1970 All-Ireland Under-21 Hurling Championship final
- Event: 1970 All-Ireland Under-21 Hurling Championship
| Cork | Wexford |
| Cork | Wexford |
| 3-8 | 2-11 |
- Date: 11 October 1970
- Venue: Croke Park, Dublin
- Referee: Jim Dunphy (Waterford)

Replay
| Cork | Wexford |
| 5-17 | 0-8 |
- Date: 1 November 1970
- Venue: Croke Park, Dublin
- Referee: Jim Dunphy (Waterford)

= 1970 All-Ireland Under-21 Hurling Championship final =

The 1970 All-Ireland Under-21 Hurling Championship final was a hurling match played at Croke Park, Dublin on 11 October 1970 to determine the winners of the 1970 All-Ireland Under-21 Hurling Championship, the 7th season of the All-Ireland Under-21 Hurling Championship, a tournament organised by the Gaelic Athletic Association for the champion teams of the four provinces of Ireland. The final was contested by Cork of Munster and Wexford of Leinster, with the game ending in a 3-8 to 2-11 draw.
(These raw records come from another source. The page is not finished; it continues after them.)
(* ===== verification/TypesPolicy.v ===== *)
(** * [core/types/policy.go] [Verify], [qday.go], [qday_swap.go]

    Verification of spend policies, the hybrid Ed25519 + SLH-DSA keys and the
    atomic-swap policies. *)
From stdpp Require Import prelude strings.
From Stdlib Require Import ZArith Lia.
From S2P Require Import Prelude TypesCurrency TypesData TypesEncoding TypesHash.

Definition QdaySignatureSize : nat := Z.to_nat 7856.
Definition QdaySignatureChunks : nat := Z.to_nat ((7856 + 31) / 32).
Arguments QdaySignatureSize : simpl never.
Arguments QdaySignatureChunks : simpl never.
Definition qdaySignatureContext : bytes := str_bytes "QDAY/reserve/v1".
Definition maxPolicies : Z := 1024.

Record QdayKeys := { qk_Classical : PublicKey; qk_Reserve : bytes }.
Global Instance qk_eq_dec : EqDecision QdayKeys. Proof. solve_decision. Defined.

Record QdayPrivateKeys := { qp_Classical : bytes; qp_Reserve : bytes; qp_Public : QdayKeys }.

(** The closure state of [Verify]: the unconsumed signatures and preimages and the
    number of sub-policies visited. *)
Record VerifyState := mkV {
  vs_sigs : list Signature; vs_preimages : list bytes; vs_total : Z }.

Section Verify.
Context {crypto : Crypto}.

(** ** [verifyQdayReserve] *)
Definition verifyQdayReserve (pk : bytes) (h : Hash256) (chunks : list bytes) : bool :=
  if negb (length chunks =? QdaySignatureChunks)%nat then false else
  let buf := concat chunks in
  if negb (forallb (fun b => b =? 0) (drop QdaySignatureSize buf)) then false else
  slhdsa_UnmarshalBinary pk && slhdsa_Verify pk h (take QdaySignatureSize buf) qdaySignatureContext.

(** ** [SpendPolicy.Verify] *)
Variable height : Z.
Variable medianTimestamp : Time.
Variable sigHash : Hash256.

Definition verify_above (h : Z) (s : VerifyState) : outcome VerifyState :=
  if h <=? height then Ok s else Err "height not above".

(** The key loop of unlock conditions; [required] is [p.SignaturesRequired]. *)
Fixpoint verify_uc_keys (keys : list UnlockKey) (required : Z) (sigs : list Signature)
    : outcome (Z * list Signature) :=
  match keys with
  | [] => Ok (required, sigs)
  | pk :: keys' =>
      if (required =? 0) || (zlen keys <? required) || (zlen sigs <? required)
      then Ok (required, sigs)
      else if bool_decide (uk_Algorithm pk = SpecifierEntropy)
      then Err "policy uses an entropy public key"
      else match sigs with
           | [] => Panic "index out of range"
           | sig :: sigs' =>
               if bool_decide (uk_Algorithm pk = SpecifierEd25519) then
                 let epk := to_array 32 (uk_Key pk) in
                 if VerifyHash epk sigHash sig
                 then verify_uc_keys keys' (required - 1) sigs'
                 else verify_uc_keys keys' required sigs
               else verify_uc_keys keys' (required - 1) sigs'
           end
  end.

Definition verify_uc (uc : UnlockConditions) (s : VerifyState) : outcome VerifyState :=
  s ← verify_above (uc_Timelock uc) s;
  r ← verify_uc_keys (uc_PublicKeys uc) (uc_SignaturesRequired uc) (vs_sigs s);
  if fst r =? 0 then Ok (mkV (snd r) (vs_preimages s) (vs_total s))
  else Err "threshold not reached: remaining signatures".

(** The loop over the sub-policies of a threshold. *)
Section Children.
Variable verify : SpendPolicy -> VerifyState -> outcome VerifyState.
Fixpoint verify_children (n : Z) (l : list SpendPolicy) (satisfied : Z) (s : VerifyState)
    : outcome VerifyState :=
  match l with
  | [] => if satisfied =? n then Ok s else Err "threshold not reached"
  | sp :: l' =>
      match sp with
      | PolicyTypeUnlockConditions _ => Err "unlock conditions cannot be sub-policies"
      | PolicyTypeOpaque _ => verify_children n l' satisfied s
      | _ => if satisfied =? n then Err "threshold exceeded"
             else s' ← verify sp s; verify_children n l' (u8 (satisfied + 1)) s'
      end
  end.
End Children.

Fixpoint verify (p : SpendPolicy) (s : VerifyState) : outcome VerifyState :=
  match p with
  | PolicyTypeAbove h => verify_above h s
  | PolicyTypeAfter t =>
      if time_After medianTimestamp t then Ok s else Err "median timestamp not after"
  | PolicyTypePublicKey pk =>
      match vs_sigs s with
      | sig :: sigs' =>
          if VerifyHash pk sigHash sig then Ok (mkV sigs' (vs_preimages s) (vs_total s))
          else Err "invalid signature"
      | [] => Err "invalid signature"
      end
  | PolicyTypeSLHDSA pk =>
      if (length (vs_preimages s) <? QdaySignatureChunks)%nat ||
         negb (verifyQdayReserve pk sigHash (take QdaySignatureChunks (vs_preimages s)))
      then Err "invalid SLH-DSA reserve signature"
      else Ok (mkV (vs_sigs s) (drop QdaySignatureChunks (vs_preimages s)) (vs_total s))
  | PolicyTypeHash h =>
      match vs_preimages s with
      | pre :: pres' =>
          if bool_decide (h = sha256_Sum256 pre) then Ok (mkV (vs_sigs s) pres' (vs_total s))
          else Err "invalid preimage"
      | [] => Err "invalid preimage"
      end
  | PolicyTypeThreshold n l =>
      let total := vs_total s + zlen l in
      if (maxPolicies <? total) || (255 <? zlen l) then Err "policy is too complex"
      else verify_children verify n l 0 (mkV (vs_sigs s) (vs_preimages s) total)
  | PolicyTypeOpaque _ => Err "opaque policy"
  | PolicyTypeUnlockConditions uc => verify_uc uc s
  end.

Definition Verify (p : SpendPolicy) (sigs : list Signature) (preimages : list bytes)
    : outcome unit :=
  s ← verify p (mkV sigs preimages 0);
  _ ← fail_if (0 <? zlen (vs_sigs s)) "superfluous signature(s)";
  fail_if (0 <? zlen (vs_preimages s)) "superfluous preimage(s)".

End Verify.

(** ** Hybrid keys *)
Section Keys.
Context {crypto : Crypto}.

Definition QdayKeys_Policy (k : QdayKeys) : SpendPolicy :=
  PolicyTypeThreshold 2 [PolicyTypePublicKey (qk_Classical k); PolicyTypeSLHDSA (qk_Reserve k)].
Definition QdayKeys_Bytes (k : QdayKeys) : bytes := qk_Classical k ++ qk_Reserve k.
Definition QdayKeys_Address (k : QdayKeys) : Address := SpendPolicy_Address (QdayKeys_Policy k).
Definition QdayKeys_Validate (k : QdayKeys) : outcome unit :=
  fail_if (bool_decide (qk_Classical k = zeros 32) || bool_decide (qk_Reserve k = zeros 32))
    "zero QDAY public key".

Definition QdayKeysFromSeed (seed : bytes) : outcome QdayPrivateKeys :=
  let ed := sha512_Sum512 (str_bytes "QDAY/ed25519/v1" ++ seed) in
  let pq := sha512_Sum512 (str_bytes "QDAY/slhdsa/v1" ++ seed) in
  let classical := NewPrivateKeyFromSeed (take 32 ed) in
  kp ← slhdsa_GenerateKey pq;
  Ok {| qp_Classical := classical; qp_Reserve := snd kp;
        qp_Public := {| qk_Classical := PrivateKey_PublicKey classical;
                        qk_Reserve := to_array 32 (fst kp) |} |}.

(** The [i]-th 32-byte chunk of the reserve signature, zero padded. *)
Definition sig_chunk (sig : bytes) (i : nat) : bytes :=
  to_array 32 (slice (Nat.min (i * 32) (length sig)) (Nat.min ((i + 1) * 32) (length sig)) sig).

Definition QdayPrivateKeys_Sign (k : QdayPrivateKeys) (h : Hash256) : outcome SatisfiedPolicy :=
  sig ← slhdsa_SignDeterministic (qp_Reserve k) h qdaySignatureContext;
  _ ← fail_if (negb (length sig =? QdaySignatureSize)%nat) "unexpected SLH-DSA signature length";
  Ok {| sat_Policy := QdayKeys_Policy (qp_Public k);
        sat_Signatures := [SignHash (qp_Classical k) h];
        sat_Preimages := map (sig_chunk sig) (seq 0 QdaySignatureChunks) |}.

(** ** Atomic swaps *)
Record QdayAtomicSwap := {
  sw_Recipient : QdayKeys; sw_Refund : QdayKeys; sw_SecretHash : Hash256; sw_RefundHeight : Z }.

Definition Swap_validate (s : QdayAtomicSwap) : outcome unit :=
  match QdayKeys_Validate (sw_Recipient s) with
  | Err _ => Err "invalid atomic-swap recipient keys"
  | _ =>
      match QdayKeys_Validate (sw_Refund s) with
      | Err _ => Err "invalid atomic-swap refund keys"
      | _ => _ ← fail_if (bool_decide (sw_SecretHash s = zeroHash)) "atomic-swap secret hash is zero";
             fail_if (sw_RefundHeight s =? 0) "atomic-swap refund height is zero"
      end
  end.

Definition claimBranch (s : QdayAtomicSwap) : SpendPolicy :=
  PolicyTypeThreshold 3 [PolicyTypePublicKey (qk_Classical (sw_Recipient s));
    PolicyTypeSLHDSA (qk_Reserve (sw_Recipient s)); PolicyTypeHash (sw_SecretHash s)].
Definition refundBranch (s : QdayAtomicSwap) : SpendPolicy :=
  PolicyTypeThreshold 3 [PolicyTypePublicKey (qk_Classical (sw_Refund s));
    PolicyTypeSLHDSA (qk_Reserve (sw_Refund s)); PolicyTypeAbove (sw_RefundHeight s)].

Definition Swap_Policy (s : QdayAtomicSwap) : outcome SpendPolicy :=
  _ ← Swap_validate s; Ok (PolicyTypeThreshold 1 [claimBranch s; refundBranch s]).
(** The address and the error of [s.Address()]; on an error the source hashes the
    empty policy, whose nil type panics in [EncodeTo]. *)
Definition Swap_Address (s : QdayAtomicSwap) : outcome Address :=
  match Swap_Policy s with
  | Ok p => Ok (SpendPolicy_Address p)
  | _ => Panic "unhandled policy type"
  end.
Definition ClaimPolicy (s : QdayAtomicSwap) : outcome SpendPolicy :=
  _ ← Swap_validate s; Ok (PolicyTypeThreshold 1 [claimBranch s; PolicyOpaque (refundBranch s)]).
Definition RefundPolicy (s : QdayAtomicSwap) : outcome SpendPolicy :=
  _ ← Swap_validate s; Ok (PolicyTypeThreshold 1 [PolicyOpaque (claimBranch s); refundBranch s]).

Definition set_policy (w : SatisfiedPolicy) (p : SpendPolicy) (extra : list bytes) : SatisfiedPolicy :=
  {| sat_Policy := p; sat_Signatures := sat_Signatures w;
     sat_Preimages := sat_Preimages w ++ extra |}.

(** [keys] is a pointer; [None] is nil. *)
Definition Swap_Claim (s : QdayAtomicSwap) (h : Hash256) (keys : option QdayPrivateKeys)
    (secret : bytes) : outcome SatisfiedPolicy :=
  match keys with
  | None => Err "atomic-swap claim keys do not match recipient"
  | Some k =>
      _ ← fail_if (negb (bool_decide (qp_Public k = sw_Recipient s)))
            "atomic-swap claim keys do not match recipient";
      _ ← fail_if (negb (bool_decide (sha256_Sum256 secret = sw_SecretHash s)))
            "atomic-swap secret does not match hashlock";
      w ← QdayPrivateKeys_Sign k h;
      p ← ClaimPolicy s;
      Ok (set_policy w p [secret])
  end.

Definition RefundSpend (s : QdayAtomicSwap) (h : Hash256) (keys : option QdayPrivateKeys)
    : outcome SatisfiedPolicy :=
  match keys with
  | None => Err "atomic-swap refund keys do not match sender"
  | Some k =>
      _ ← fail_if (negb (bool_decide (qp_Public k = sw_Refund s)))
            "atomic-swap refund keys do not match sender";
      w ← QdayPrivateKeys_Sign k h;
      p ← RefundPolicy s;
      Ok (set_policy w p [])
  end.

Definition IsQdayNativePolicy (p : SpendPolicy) : bool :=
  match p with
  | PolicyTypeThreshold n [PolicyTypePublicKey _; PolicyTypeSLHDSA _] => n =? 2
  | _ => false
  end.

Definition is_opaque (p : SpendPolicy) : bool :=
  match p with PolicyTypeOpaque _ => true | _ => false end.

(** The checks on the revealed branch. *)
Definition is_swap_branch (branch : SpendPolicy) : bool :=
  match branch with
  | PolicyTypeThreshold n [PolicyTypePublicKey _; PolicyTypeSLHDSA _; PolicyTypeHash lock] =>
      (n =? 3) && negb (bool_decide (lock = zeroHash))
  | PolicyTypeThreshold n [PolicyTypePublicKey _; PolicyTypeSLHDSA _; PolicyTypeAbove lock] =>
      (n =? 3) && negb (lock =? 0)
  | _ => false
  end.

Definition IsQdaySwapSpendPolicy (p : SpendPolicy) : bool :=
  match p with
  | PolicyTypeThreshold n [a; b] =>
      (n =? 1) &&
      match is_opaque a, is_opaque b with
      | true, false => is_swap_branch b
      | false, true => is_swap_branch a
      | _, _ => false
      end
  | _ => false
  end.

End Keys.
The replay took place on 1 November 1970, with Cork winning by 5-17 to 0-8.

==Details==

===Drawn match===

11 October 1970
Cork 3-8 - 2-11 Wexford
  Cork : P Ring 2-2, S O'Leary 1-0, C Kelly 0-2, K McSweeney 0-2, S Murphy 0-1, S Looney 0-1.
   Wexford: M Butler 1-10, M Quigley 1-0, L Bennett 0-1.

===Replay===

1 November 1970
Cork 5-17 - 0-8 Wexford
  Cork : C Kelly 2-7, P Ring 0-7, J Barrett 1-1, B Cummins 1-0, S O'Leary 1-0, P Moylan 0-1, J Horgan 0-1.
   Wexford: M Butler 0-4, M Casey 0-2, M Quigley 0-1, L Bennett 0-1.